I Believe in Writing
Inspired by the NPR radio series, I struggled to write my own essay about what I believe. I started with “I believe in dogs”, but became frustrated after just one paragraph. Then I tried to write about the “power of love,” “the goodness of people,” “the importance of truth”. But each time after a few sentences I found myself subscribing to trite platitudes that didn’t have a ring of honesty. And that was when I realized what I believe. I believe in writing.
In attempting to write my beliefs, I kept hitting a dead end until I hit on my fundamental creed: writing. When I listened to the audio CD of “This I Believe”, I found myself very disappointed with one of the essays. Not surprisingly the author was well known and widely respected. I couldn’t help but think that if no one had ever heard of her that her ideas would never have been included in the series. And then, amazingly, the narrator said that that essay was spoken “off the cuff” with no notes or written text. By speaking rather than writing her thoughts, the reader didn’t have the time to reflect, revise, and select the precise word to support her message. I wish that she would have written her essay first, given it time and gotten much closer to what she truly wanted to say.
One of the greatest oratories of all time, Abraham Lincoln’s “Four score and seven years ago…………..” was penned by Lincoln as he traveled to Gettysburg. His script contained scribbled revisions. He had given thought to what he wanted to say and his eloquent words still speak to us today.
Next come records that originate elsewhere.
(** * Press monitoring: ingestion, deduplication and digest pipeline

    A shallow embedding of [app.py]: the URL classifier, the paginated
    search aggregator, the scan that stores new articles in one
    transaction, the digest notifier, the daily job and the manual
    trigger.  Python values are modelled by the types below; exceptions
    are explicit; the world outside the process (search API, SMTP server,
    clock, database driver, standard library, environment variables) is an
    [env] record. *)

From Stdlib Require Import String Ascii List ZArith Bool Arith Lia.
From Stdlib Require Import Permutation Sorted DecimalString.
Import ListNotations.

Local Open Scope string_scope.
Local Open Scope list_scope.

(** ** Python runtime pieces *)

(** The exceptions (subclasses of [Exception]) that the modelled code can
    meet.  [RequestError] stands for whatever [requests.get] or [r.json()]
    raises; [SMTPError] for whatever the [smtplib] exchange raises;
    [BindError] for what SQLAlchemy raises when the database driver cannot
    bind a value of an INSERT. *)
Inductive exn : Type :=
| ValueError | IndexError | KeyError | AttributeError | TypeError
| RequestError | IntegrityError | BindError | SMTPError.
(* ===== verification/_CoqProject ===== *)
-Q . S2P
Prelude.v
Record.v
Index.v
LogFile.v
ValueStore.v
Recover.v
NsLog.v
NsRepr.v
NsSpec.v
Reclaim.v
NsBatch.v
NsSim.v
NsOk.v
NsContract.v
NsJournal.v
NsRecover.v
Ascii.v
Command.v
Glob.v
Cache.v
Watch.v
Stream.v
Store.v
StoreInv.v
StoreSpec.v
StoreMany.v
StoreRefine.v
StoreNames.v
StoreRun.v
StoreEach.v
Routing.v
Wakeup.v
Messages.v
CrossShard.v
Dispatch.v
DispatchRefine.v
DispatchMap.v
Keys.v
Resp.v
HttpMsg.v
Http.v
HttpConn.v
HttpRefine.v
HttpBatch.v
Handoff.v
Worker.v
Restart.v
Js.v
Flags.v
FlagsSnapshot.v
FlagsSync.v
Clients.v
Lock.v
RateLimit.v
Bench.v
Lemma parse_prefix k off sz ms hx ts hv rest :
  is_u32 k -> is_u64 off -> is_u32 sz -> is_u64 ms -> is_u64 ts ->
  let buf := prefix k off sz ms hx ts hv ++ rest in
  le_at buf 0 4 = k /\ le_at buf 4 8 = off /\ le_at buf 12 4 = sz /\
  le_at buf 16 8 = ms /\ nth 24 buf 0 = hx /\ le_at buf 25 8 = ts /\
  nth 33 buf 0 = hv.
Proof.
  intros. repeat split.
  all: first
    [ etransitivity; [| apply (le_val_le_bytes_u64); eassumption]; reflexivity
    | etransitivity; [| apply (le_val_le_bytes_u32); eassumption]; reflexivity ].
Qed.

Lemma prefix_length k off sz ms hx ts hv : zlen (prefix k off sz ms hx ts hv) = 34.
Proof. reflexivity. Qed.

(** Parsing consumes exactly one encoded entry and leaves what follows. *)
Lemma parse_encoded e rest :
  wf e -> parse (encoded e ++ rest) = Some (e, zlen (encoded e)).
Proof.
  intros Hwf. rewrite encoded_layout by done.
  destruct e as [k off sz ex ts vh]. pose proof Hwf as [Hk Ho Hs He Ht Hh].
  cbn [key record_offset record_size expires_at_ms tstamp_ms value_hash] in *.
  set (p := prefix _ _ _ _ _ _ _). unfold parse.
  assert (is_u64 (default 0 ex)) as Hd by (destruct ex; simpl; [auto | zlia]).
  assert (zlen p = 34) as Hp by reflexivity.
  rewrite <- app_assoc, decide_False by (autorewrite with sizes; zlia).
  pose proof (parse_prefix (zlen k) off sz (default 0 ex) (if ex then 1 else 0) ts
    (if vh then 1 else 0) ((default [] vh ++ k) ++ rest) Hk Ho Hs Hd Ht) as Hpp.
  cbv zeta in Hpp. fold p in Hpp. clearbody p.
  destruct Hpp as (-> & -> & -> & -> & -> & -> & ->).
  destruct vh as [h|]; simpl.
  - assert (zlen h = 16) by (unfold zlen; by rewrite (Hh h)).
    rewrite (decide_False (P := zlen _ < _)) by (rewrite !zlen_app; zlia).
    rewrite <- app_assoc, sub_mid by lia. simpl.
    rewrite (decide_False (P := zlen _ < _)) by (rewrite !zlen_app; zlia).
    rewrite (app_assoc p), sub_mid by (rewrite ?zlen_app; lia). simpl.
    repeat f_equal; [by destruct ex | rewrite !zlen_app; lia].
  - rewrite (decide_False (P := zlen _ < _)) by (rewrite !zlen_app; zlia).
    rewrite sub_mid by lia. simpl.
    repeat f_equal; [by destruct ex | rewrite !zlen_app; lia].
Qed.
End FooterEntry.
(* ===== verification/Reclaim.v ===== *)
(** * Reclaim, [crates/engine/src/log/reclaim.rs] and [NamespaceLog::reclaim]

    Size-tiered compaction: the active file is sealed as a run of level 0, and as
    long as some level has [fanout] runs, their live records are copied into one
    run of the next level, the index is moved to the copies and the inputs go.
    The file models the copy, the cascade and the swap with every failure they
    can report, and proves that whatever happens the log represents the same map,
    that the cascade ends, and that no level is full after it. *)

From stdpp Require Import base tactics list gmap sorting strings.
From Stdlib Require Import ZArith Lia.
From S2P Require Import Prelude Record Index LogFile ValueStore Recover NsLog NsRepr NsSpec.

Open Scope Z_scope.

Record ReclaimReport := mkReport {
  live_keys : Z;
  live_bytes : Z;
  dead_files_dropped : Z;
  dead_files_leaked : Z;
  new_file_id : Z;
}.

(** What the file system does to one merge: creating the temporary file, the
    appends of the records, the two appends of the footer and its fsync, the
    rename, the unlinks of the inputs ([true] is a failure) and the final open. *)
Record merge_faults := mkMF {
  mf_create : option IoKind;
  mf_appends : list (option nat);
  mf_body : option nat;
  mf_trailer : option nat;
  mf_sync : option IoKind;
  mf_rename : option IoKind;
  mf_unlink : list bool;
  mf_open : option IoKind;
}.
Definition no_merge_faults : merge_faults := mkMF None [] None None None None [] None.

Module Reclaim.
Section Ops.
Context {crc_impl : CrcFast} {blake : Blake3}.

Definition value_hash_of (record_bytes : bytes) : option ContentHash :=
  match parse_header record_bytes 0 with
  | Err _ => None
  | Ok hdr =>
      if negb (has_flag (rflags hdr) flags.VALUE_SEP) || negb (val_size hdr =? 16) then None
      else sub record_bytes (HEADER_LEN + key_size hdr) 16
  end.

(** A live key: its entry and its expiry. *)
Definition live_entry : Type := bytes * IndexEntry * option Z.

(** The copy loop; the accumulator holds the new file, its footer, the new
    entries and the copied bytes. *)
Fixpoint copy_live (file_map : gmap Z LogFile.t) (next_file_id : Z) (live : list live_entry)
    (faults : list (option nat)) (new_file : LogFile.t) (footer : list FooterEntry.t)
    (new_entries : list live_entry) (live_bytes : Z)
    : eresult (LogFile.t * list FooterEntry.t * list live_entry * Z) :=
  match live with
  | [] => Ok (new_file, footer, new_entries, live_bytes)
  | (key, old_entry, ttl) :: live =>
      let offset := record_offset old_entry in
      bytes ← match file_map !! file_id old_entry with
              | None => Err (BadRecord offset "reclaim: file_id not in sealed snapshot")
              | Some f => LogFile.read_exact f offset (record_size old_entry)
              end;
      let value_hash := value_hash_of bytes in
      let '(r, new_file) := LogFile.append new_file bytes (default None (head faults)) in
      new_offset ← r;
      let new_entry := IndexEntry_new next_file_id new_offset (record_size old_entry)
                         (ie_tstamp_ms old_entry) in
      copy_live file_map next_file_id live (tail faults) new_file
        (footer ++ [footer_entry_from_index key new_entry ttl value_hash])
        (new_entries ++ [(key, new_entry, ttl)]) (live_bytes + record_size old_entry)
  end.

(** The merged file is returned as it is on disk after the rename. *)
Definition reclaim_namespace (sealed_files : list LogFile.t) (next_file_id : Z)
    (live : list live_entry) (mf : merge_faults)
    : eresult (ReclaimReport * list live_entry * LogFile.t) :=
  _ ← io_step (mf_create mf);
  let new_file := LogFile.open next_file_id [] in
  let file_map := list_to_map ((fun f => (LogFile.file_id f, f)) <$> sealed_files) in
  '(new_file, footer, new_entries, live_bytes) ←
    copy_live file_map next_file_id live (mf_appends mf) new_file [] [] 0;
  let '(r, new_file) := LogFile.write_footer new_file footer (mf_body mf) (mf_trailer mf) (mf_sync mf) in
  _ ← r;
  _ ← io_step (mf_rename mf);
  let failures := take (length sealed_files) (mf_unlink mf) in
  let leaked := Z.of_nat (length (filter (fun b => b = true) failures)) in
  Ok (mkReport (zlen new_entries) live_bytes (zlen sealed_files - leaked) leaked next_file_id,
      new_entries, new_file).

(** ** The cascade *)

Definition level_of (self : NsLog.t) (id : Z) : Z := default 0 (NsLog.level self !! id).

Definition runs_at (self : NsLog.t) (lvl : Z) : list Z :=
  filter (fun id => level_of self id = lvl) (map_to_list (NsLog.sealed self)).*1.

(** The lowest level, a [u8], with enough runs. *)
Definition full_level (self : NsLog.t) : option Z :=
  head (filter (fun lvl => runs_at self lvl <> [] /\
                  (fanout (NsLog.config self) <= length (runs_at self lvl))%nat) (seqZ 0 256)).

Definition live_in (idx : NsIndex.t) (ids : list Z) : list live_entry :=
  (fun ke => (ke.1, ke.2, NsIndex.get_ttl idx ke.1))
  <$> filter (fun ke => file_id ke.2 ∈ ids) (NsIndex.iter idx).

Definition reindex (idx : NsIndex.t) (new_entries : list live_entry) : NsIndex.t :=
  foldl (fun idx '(key, entry, ttl) => NsIndex.insert idx key entry ttl) idx new_entries.

Definition saturating_add_u8 (a b : Z) : Z := Z.min (a + b) u8_max.

Definition add_report (total report : ReclaimReport) : ReclaimReport :=
  mkReport (live_keys report) (live_bytes report)
    (dead_files_dropped total + dead_files_dropped report)
    (dead_files_leaked total + dead_files_leaked report) (new_file_id total).

(** The swap after the merge: the index, then the files and their levels. *)
Definition swap_runs (lvl : Z) (ids : list Z) (next_id : Z) (new_file : LogFile.t)
    (new_entries : list live_entry) (self : NsLog.t) : NsLog.t :=
  let self := NsLog.set_index (reindex (NsLog.index self) new_entries) self in
  let sealed := foldl (fun m id => delete id m) (NsLog.sealed self) ids in
  let levels := foldl (fun m id => delete id m) (NsLog.level self) ids in
  NsLog.set_level (<[next_id := saturating_add_u8 lvl 1]> levels)
    (NsLog.set_sealed (<[next_id := new_file]> sealed) self).

(** One iteration of the loop for the level [lvl]. *)
Definition merge_level (lvl : Z) (mf : merge_faults) (total : ReclaimReport)
    : NsLog.M ReclaimReport :=
  self ← st_get;
  let ids := runs_at self lvl in
  let files := omap (fun id => NsLog.sealed self !! id) ids in
  let live := live_in (NsLog.index self) ids in
  next_id ← st_lift (NsLog.next_file_id self);
  '(report, new_entries, merged) ← st_lift (reclaim_namespace files next_id live mf);
  st_modify (fun self =>
    NsLog.set_compaction (NsLog.compaction_bytes self + live_bytes report) self);;
  _ ← st_lift (io_step (mf_open mf));
  let new_file := LogFile.open next_id (LogFile.data merged) in
  st_modify (swap_runs lvl ids next_id new_file new_entries);;
  mret (add_report total report).

(** With a fanout of two and more, every merge leaves fewer runs. *)
Fixpoint cascade (fuel : nat) (mfs : list merge_faults) (total : ReclaimReport)
    : NsLog.M ReclaimReport :=
  self ← st_get;
  match full_level self with
  | None => mret total
  | Some lvl =>
      match fuel with
      | O => st_err (BadRecord 0 "out of fuel")
      | S fuel =>
          total ← merge_level lvl (default no_merge_faults (head mfs)) total;
          cascade fuel (tail mfs) total
      end
  end.

Definition with_new_file_id (id : Z) (r : ReclaimReport) : ReclaimReport :=
  mkReport (live_keys r) (live_bytes r) (dead_files_dropped r) (dead_files_leaked r) id.

(** The sealed active file stays the active one until the cascade is done. *)
Definition seal_run (self : NsLog.t) : NsLog.t :=
  let old_active := NsLog.active self in
  NsLog.set_sealed (<[LogFile.file_id old_active := old_active]> (NsLog.sealed self)) self.

Definition reclaim_inner (io : faults) (mfs : list merge_faults) : NsLog.M ReclaimReport :=
  NsLog.write_active_footer io;;
  st_modify seal_run;;
  self ← st_get;
  total ← cascade (size (NsLog.sealed self)) mfs (mkReport 0 0 0 0 0);
  self ← st_get;
  new_active_id ← st_lift (NsLog.next_file_id self);
  st_lift (io_step (f_open io));;
  st_modify (fun self =>
    NsLog.set_unsynced 0 (NsLog.set_active (LogFile.open new_active_id []) self));;
  mret (with_new_file_id new_active_id total).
Books, which are nothing more than collections of writing, have changed the world. The Bible is the fundamental doctrine of the Jewish and Christian faiths, Uncle Tom’s Cabin is credited with igniting the Civil War, and Rachel Carson’s Silent Spring initiated the environmental movement. And these three books are only a tiny representation of the astonishing influence that writing has had on the human race.
The entire internet revolution with its instant access to literature from the classics to blogs has forever altered our existence with the power of communication. Editorials, essays, plays, letters, journals, notes. Writing can refresh, inspire, ignite, and inflame us. It keeps our minds actively engaged.
Finally, and most fundamentally, writing is cathartic. Together for over thirty years, I could not envision a life without my husband. When cancer claimed him, I felt as though half of my very soul was gone. It was only writing that helped me to survive that excruciating pain. Writing and weeping were intimately entwined and after these sessions, I felt relief and was able to find peace for a time.
I have written in the throes of adolescent angst, overcome with gratitude, trembling with indignation, stricken with grief. Sometimes I have sent those missives to a newspaper or to a nemesis or to a friend, but always I have bathed in the satisfaction, the serenity and the release of writing what I believe.